Well, guess who just became an Amy Rose Bennett fan? This squirrel!! I am brand new to ARB’s work, but liked how the description of Up All Night with a Good Duke sounded, and decided to request the ARC and give it a whirl. Man, am I happy I got approved. I could NOT put it down! I would like that thank Amy Rose Bennett for the bags under my eyes and the trebly-snoozed alarm clock, because after I finished this ARC this weekend, I raced to Amazon to grab more of her books, then stayed up to the wee hours devouring them.

It’s going to be so hard to talk about Up All Night without spoiling it, and I worry that folks won’t know how totally bomb (that means AMAZING) this book is! We have Artemis Jones (who wins for best heroine’s name), a 29-year old spinster who has no intention of marrying, stuck teaching at a horrible finishing school (the headmistress’ motto is “no gentleman wishes to wed a woman with a masculine level of intelligence”), while simultaneously writing risqué Gothic novels under the nom de plume Lydia Lovelace (the similarity to Linda Lovelace HAD to be intentional and I. AM. HERE. FOR. IT) and dreaming of opening an actual academic college for women. One of her besties, Lucy, is being forced into a Season by her clueless, but well-meaning father, and she begs Artemis to come back to London to do it with her. Artemis has a 24-year old sister, Phoebe, who has been told by their guardian, Aunt Roberta (who hates that Artemis is a bluestocking) that she won’t get a Season unless Artemis does one. Phoebe, unlike big sis, WANTS a Season and to get married. Well, that makes this a win-win, so our heroine tells the horrible finishing school to kick rocks, and she’s London bound.

Enter Dominic, the Dastardly Duke of Dartmoor (this book is alllll about clever alliteration) who is a widower with the world’s most precocious 15-year old daughter. He needs a wife, he needs something more than work in his life, he needs someone to teach him more about 15-year old girls (because his is making him crazy), he needs to rehabilitate his terrible reputation (people think he killed his wife—gasp). Even though he’s hot as fire and a Duke, no less, Dominic is barely received because of the wife-killing rumors.

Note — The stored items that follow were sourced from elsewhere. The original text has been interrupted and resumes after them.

(* ===== verification/Lab5.v ===== *)
(** * The timers of lab5 (lab5/timer_*.cpp)

    Handlers of asynchronous timers that count their calls, serialised by a
    strand (timer_fix_race.cpp), with one timer (timer_async_arg.cpp), and on
    two threads without a strand (timer_2thread.cpp).  The timer service
    itself is a library: of it the model uses that a pending wait calls its
    handler once. *)
From S2P Require Import Prelude.
Local Open Scope Z_scope.

Module Lab5.

(** The count and, per timer, whether a wait is pending; a pending wait calls
    its handler once. *)
Record state := mkState { count : Z; pending : nat -> bool }.

(** [Print1] and [Print2] of timer_fix_race.cpp (lines 23-43), and the
    [Print] of timer_async_arg.cpp, which differ in the limit: the handler of
    timer [k] runs as a whole, since the strand serialises the handlers. *)
Definition Print (limit : Z) (k : nat) (s : state) : state :=
  if count s <? limit then mkState (count s + 1) (pending s)
  else mkState (count s) (upd (pending s) k false).

Definition init : state := mkState 0 (fun _ => true).

Definition step (n : nat) (limit : Z) (s s' : state) : Prop :=
  exists k, (k < n)%nat /\ pending s k = true /\ s' = Print limit k s.

Definition work (n : nat) (limit : Z) (s : state) : Z :=
  (limit - count s) + tsum n (fun k => if pending s k then 1 else 0).

(** Every handler call uses up one unit of work. *)
Lemma work_step n limit s s' : step n limit s s' -> work n limit s' = work n limit s - 1.
Proof.
  intros (k & Hk & Hp & ->). unfold work, Print. destruct (count s <? limit); simpl; [lia|].
  rewrite (tsum_change n (fun j => if pending s j then 1 else 0) _ k Hk).
  - rewrite upd_eq, Hp. lia.
  - intros j Hj. by rewrite upd_ne.
Qed.

Definition inv (n : nat) (limit : Z) (s : state) : Prop :=
  0 <= count s <= limit /\ (count s < limit -> forall k, pending s k = true).

Lemma lab5_inv_step n limit s s' : inv n limit s -> step n limit s s' -> inv n limit s'.
Proof.
  intros [Hc Hp] (k & Hk & Hpk & ->). unfold Print. destruct (Z.ltb_spec (count s) limit).
  - split; simpl; [lia|]. intros _. by apply Hp.
  - split; simpl; [done|]. lia.
Qed.

(** with serialised handlers the program terminates after
    [limit + n] handler calls in every order of the timers, and prints
    [limit] as the final count. *)
Theorem timer_final_count n limit s m :
  0 <= limit -> (0 < n)%nat -> nsteps (step n limit) m init s ->
  Z.of_nat m <= limit + Z.of_nat n /\
  ((forall k, (k < n)%nat -> pending s k = false) -> count s = limit /\ Z.of_nat m = limit + Z.of_nat n).
Proof.
  intros Hl Hn Hr. assert (inv n limit s) as [Hc Hp].
  { eapply (rtc_invariant (step n limit)); [|intros ? ?; apply lab5_inv_step|by eapply rtc_nsteps_2].
    split; simpl; [lia|done]. }
  assert (work n limit s = limit + Z.of_nat n - Z.of_nat m) as Hw.
  { assert (work n limit init = limit + Z.of_nat n) as <-
      by (unfold work; simpl; rewrite (tsum_const n _ 1) by done; lia).
    clear Hc Hp. induction Hr as [|m a b c Hab Hbc IH]; [lia|]. apply work_step in Hab. lia. }
  assert (0 <= tsum n (fun k => if pending s k then 1 else 0)) as Hpos.
  { clear. induction n as [|n IH]; [done|]. rewrite tsum_S. destruct (pending s n); lia. }
  unfold work in Hw. split; [lia|]. intros Hend.
  assert (count s = limit) as Hlim.
  { destruct (Z.lt_decidable (count s) limit) as [Hlt|]; [|lia].
    specialize (Hp Hlt 0%nat). rewrite Hend in Hp by lia. done. }
  split; [done|]. rewrite (tsum_const n _ 0) in Hw; [lia|]. intros k Hk. by rewrite Hend.
Qed.

Lemma timer_final_count_witness :
  exists s, nsteps (step 2 1) 3 init s /\ (1 = 1 /\ 3 <= 1 + 2) /\ count s = 1.
Proof.
  assert (nsteps (step 2 1) 3 init (Print 1 1 (Print 1 0 (Print 1 0 init)))) as Hr.
  { econstructor; [exists 0%nat; split_and!; [lia|reflexivity..]|].
    econstructor; [exists 0%nat; split_and!; [lia|reflexivity..]|].
    econstructor; [exists 1%nat; split_and!; [lia|reflexivity..]|]. constructor. }
  eexists. split; [exact Hr|].
  destruct (timer_final_count 2 1 _ 3 ltac:(lia) ltac:(lia) Hr) as [Hle Hend].
  split; [split; [reflexivity|exact Hle]|]. apply Hend.
  intros k Hk. destruct k as [|[|k]]; [reflexivity..|lia].
Defined.

(** *** Two threads without a strand (timer_2thread.cpp)

    The handlers of both timers run at the same time on two threads; the
    test, the load and the store of [count] are separate accesses. *)
Inductive hpc := Idle | Tested | Loaded (reg : Z) | Disarmed.

Record race_state := mkRace { rcount : Z; handler : nat -> hpc }.

(** Lines 7-18. *)
Definition Print_race_step (k : nat) (s : race_state) : option race_state :=
  match handler s k with
  | Idle => Some (mkRace (rcount s) (upd (handler s) k (if rcount s <? 10 then Tested else Disarmed)))
  | Tested => Some (mkRace (rcount s) (upd (handler s) k (Loaded (rcount s))))
  | Loaded reg => Some (mkRace (reg + 1) (upd (handler s) k Idle))
  | Disarmed => None
  end.

Fixpoint race_run (ks : list nat) (s : race_state) : option race_state :=
  match ks with [] => Some s | k :: ks' => s' ← Print_race_step k s; race_run ks' s' end.

Definition disarmed (h : hpc) : bool := match h with Disarmed => true | _ => false end.

Definition overshoot : list nat :=
  (concat (replicate 9 [0; 0; 0]) ++ [0; 1; 0; 0; 1; 1; 0; 1])%nat.

(** without the strand the final count can exceed the limit: both
    handlers pass the test at 9, and the program prints 11. *)
Theorem timer_race_overshoots :
  Forall (fun k => (k < 2)%nat) overshoot /\
  exists s, race_run overshoot (mkRace 0 (fun _ => Idle)) = Some s /\
    disarmed (handler s 0%nat) = true /\ disarmed (handler s 1%nat) = true /\ rcount s = 11.
Proof.
  split; [compute_decide|].
  assert (H : (s ← race_run overshoot (mkRace 0 (fun _ => Idle));
    Some (disarmed (handler s 0%nat), disarmed (handler s 1%nat), rcount s)) = Some (true, true, 11))
    by (vm_compute; reflexivity).
  apply bind_Some in H as (s & E & H). injection H as H0 H1 H2. exists s.
  split; [exact E|]. split; [exact H0|]. split; [exact H1|exact H2].
Qed.
End Lab5.
(* ===== verification/UtListConc.v ===== *)
(** * Concurrent insertion into a two-way list

    [ut_list_free_prepend] (include/ut0lst.h, lines 156-179) run by several
    threads at once, each with an element of its own: one transition per
    access of the list base or of another thread's node.  [mutex_create_func]
    and the parallel start-up of the buffer pool insert this way without a
    lock. *)
From S2P Require Import Prelude UtList.

Module UtListConc.
Import UtList.

Inductive pc :=
| A0                        (* line 165: elem_node.prev = 0 *)
| A1                        (* line 166: exchange of list.start *)
| A2 (prv : option nat)     (* line 167: elem_node.next = prev *)
| A3 (prv : option nat)     (* lines 168-171: prev_node.prev = &elem *)
| A4                        (* line 173: test of list.end *)
| A5                        (* line 174: list.end = &elem *)
| A6                        (* line 177: fetch and add of list.count *)
| ADone.

Record state := mkState { shared : ut_list; thread : nat -> pc }.

Definition at_pc (t : nat) (p : pc) (l : ut_list) (s : state) : state :=
  mkState l (upd (thread s) t p).

(** Thread [t] inserts [elem]. *)
Definition free_prepend_step (elem t : nat) (s : state) : option state :=
  let l := shared s in
  match thread s t with
  | A0 => m ← set_prev elem None (nodes l); Some (at_pc t A1 (mkList m (base l)) s)
  | A1 => Some (at_pc t (A2 (start (base l)))
            (mkList (nodes l) (mkBase (count (base l)) (Some elem) (stop (base l)))) s)
  | A2 prv => m ← set_next elem prv (nodes l); Some (at_pc t (A3 prv) (mkList m (base l)) s)
  | A3 prv => m ← set_prev_of prv (Some elem) (nodes l); Some (at_pc t A4 (mkList m (base l)) s)
  | A4 => Some (at_pc t (match stop (base l) with None => A5 | Some _ => A6 end) l s)
  | A5 => Some (at_pc t A6
            (mkList (nodes l) (mkBase (count (base l)) (start (base l)) (Some elem))) s)
  | A6 => Some (at_pc t ADone
            (mkList (nodes l) (mkBase (u64 (count (base l) + 1)) (start (base l)) (stop (base l)))) s)
  | ADone => None
  end.

(** ** A list under construction *)

(** Node [x] has its own [next] when [ns x], and its successor points back to
    it when [lk x]. *)
Fixpoint cseg (m : store) (lk ns : nat -> bool) (p : option nat) (xs : list nat) : Prop :=
  match xs with
  | [] => True
  | x :: xs' => (exists nd, m !! x = Some nd /\ prev nd = p /\ (ns x = true -> next nd = first None xs')) /\
      cseg m lk ns (if lk x then Some x else None) xs'
  end.

Lemma cseg_ext m m' lk lk' ns ns' xs : forall p,
  (forall x, x ∈ xs -> m' !! x = m !! x /\ lk' x = lk x /\ ns' x = ns x) ->
  cseg m lk ns p xs -> cseg m' lk' ns' p xs.
Proof.
  induction xs as [|x xs IH]; intros p H; [done|]. intros [(nd & Hx & Hp & Hn) Hs].
  destruct (H x) as (E1 & E2 & E3); [by left|]. simpl. rewrite E1, E2, E3. split; [by exists nd|].
  apply IH; [|done]. intros y Hy. apply H. by right.
Qed.
(* ===== verification/Results.v ===== *)
(** * Results of operations of the storage engine

    An operation completes, waits for a lock for ever, or stops the server: at
    a failed [ut_a], at [ut_error], or in a bad memory access. *)
From S2P Require Import Prelude.

Inductive res (A : Type) := Ok (a : A) | Blocked | Fault.
#[global] Arguments Ok {A} a.
#[global] Arguments Blocked {A}.
#[global] Arguments Fault {A}.

Definition rbind {A B} (m : res A) (f : A -> res B) : res B :=
  match m with Ok a => f a | Blocked => Blocked | Fault => Fault end.

Notation "'let!' x ':=' m 'in' k" := (rbind m (fun x => k))
  (at level 10, x pattern, m at level 100, k at level 200, only parsing) : mc_scope.

(** [ut_a]: an assertion of the release build. *)
Definition ut_a (b : bool) : res unit := if b then Ok tt else Fault.

(** A memory access through a pointer. *)
Definition deref {A} (o : option A) : res A := match o with Some a => Ok a | None => Fault end.

Lemma rbind_ok {A B} (m : res A) (f : A -> res B) b : rbind m f = Ok b -> exists a, m = Ok a /\ f a = Ok b.
Proof. destruct m; simpl; [|done..]. eauto. Qed.

Lemma ut_a_ok b u : ut_a b = Ok u -> b = true.
Proof. by destruct b. Qed.

Lemma deref_ok {A} (o : option A) a : deref o = Ok a -> o = Some a.
Proof. destruct o; [|done]. by intros [= ->]. Qed.

(** Decompose a completed operation. *)
Ltac inv_ok := repeat match goal with
  | H : rbind _ _ = Ok _ |- _ => apply rbind_ok in H as (? & ? & H)
  | H : ut_a _ = Ok _ |- _ => apply ut_a_ok in H
  | H : deref _ = Ok _ |- _ => apply deref_ok in H
  | H : Ok _ = Ok _ |- _ => injection H as H
  end.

Artemis and Dominic are on a collision course (literally, lol) and their lives are about to become seriously entangled, to the detriment (and benefit) of them both!

This book made me laugh out loud. I am not kidding about the alliteration. “Hell’s blasted bells” and “Lucifer’s love truncheon” are just two examples. I will repeat that last one until the day I die. I hope Amy Rose Bennett trademarks that one, because it is straight fire.

This book stayed interesting, and you immediately fall in love with the main characters. It has honestly been a long time since I have enjoyed both main characters from their first introduction until the last page. I rooted for them both consistently the entire time I was reading. Artemis is just an amazingly strong woman trying to be herself in a time when women like her are NOT accepted or appreciated. She’s tough. She stands up for herself. She’s one of the first heroines that I’ve read about who tries to tell someone that something isn’t a good idea, and when they don’t listen, she’s like FAFO—I loved that about her! Sure, she can come up with some dumbass ideas that cause hella shenanigans, but she among us who hasn’t done some legit stupid shit thinking it was brilliant can cast the first stone. Dominic is a progressive guy and caring father who is unfairly maligned by rumors surrounding his wife’s death. Their back and forth is hilarious and hot at the same time (seriously, this is an impressive feat—magical). The spicy parts are delightfully spicy. The villain is an odious POS baddie. The secondary characters are three-dimensional and interesting—you don’t mind when the plot veers off toward them; you actually want to know what they’re thinking and what happens to them. There’s some mystery, the ending was good, and there is an epilogue (I’m a fool for epilogues!). I like EVERYTHING about this book (even the cover is 5 star). This is definitely a 5-star read. I expect there will be at least two more books (featuring her best friends Lucy and Jane) and I am ready for them!

I wasn’t kidding about the alliteration, by the way. It’s magical. "His colossal column" . . . I howled. Even the names: Miss Mabel Babbington are awesome. . . I legit said that one out loud a few times like it was a limerick.

I cannot WAIT for this to be published and for everyone to read it and I can give it the Squirrel treatment it deserves. Pre-order this bad boy now! Tell ‘em Squirrel sent you!